Supplied material Start Marker
(* ===== verification/Objects.v ===== *)
(** Instances and classes at run time (eval/classes.rs, eval/names.rs): calls of methods
    with their frames, the protocol that looks up attributes, [super()], and the
    construction of instances. *)
From Stdlib Require Import ZArith Lia Ascii String SpecFloat.
From stdpp Require Import base tactics list numbers option strings pretty gmap.
From S2P Require Import Prelude PySet Values Errors F64 Keys Classes Compare Operators State Exceptions Op Methods Containers Places.
From S2P Require Import Syntax Host Displays Eval Params Definitions Stmts Functions Text StrMethods Repr Attributes Targets.

(** What attribute access and construction take from the other components: the call of a
    value, the functions and members of modules, the methods of an exit stack, and the
    contents of cached and dispatching wrappers. *)
Class Library `{External} : Type := {
  call_value_as_function : InterpreterState -> Value -> list Value -> list (string * Value) -> Eval Value;
  call_module_function : InterpreterState -> string -> string -> list Value -> Eval Value;
  try_exitstack_method :
    InterpreterState -> Value -> string -> list Value -> InterpreterState * option (EvalResult Value);
  module_member : string -> string -> EvalResult Value;
  type_attribute : string -> string -> string -> option Value;
  type_classmethod : string -> string -> string -> option string;
  cached_function : loc -> Value;
  dispatcher : loc -> string * Value
}.

(** ** Lookups in the registry *)

Section Lookups.
Context `{External}.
Supplied material End Marker
**Task requirements**
Find the line with "type_classmethod : string" in the data above. Restate it and all later lines word for word, ending with the last line.

**Worked solution**
  type_classmethod : string -> string -> string -> option string;
  cached_function : loc -> Value;
  dispatcher : loc -> string * Value
}.

(** ** Lookups in the registry *)

Section Lookups.
Context `{External}.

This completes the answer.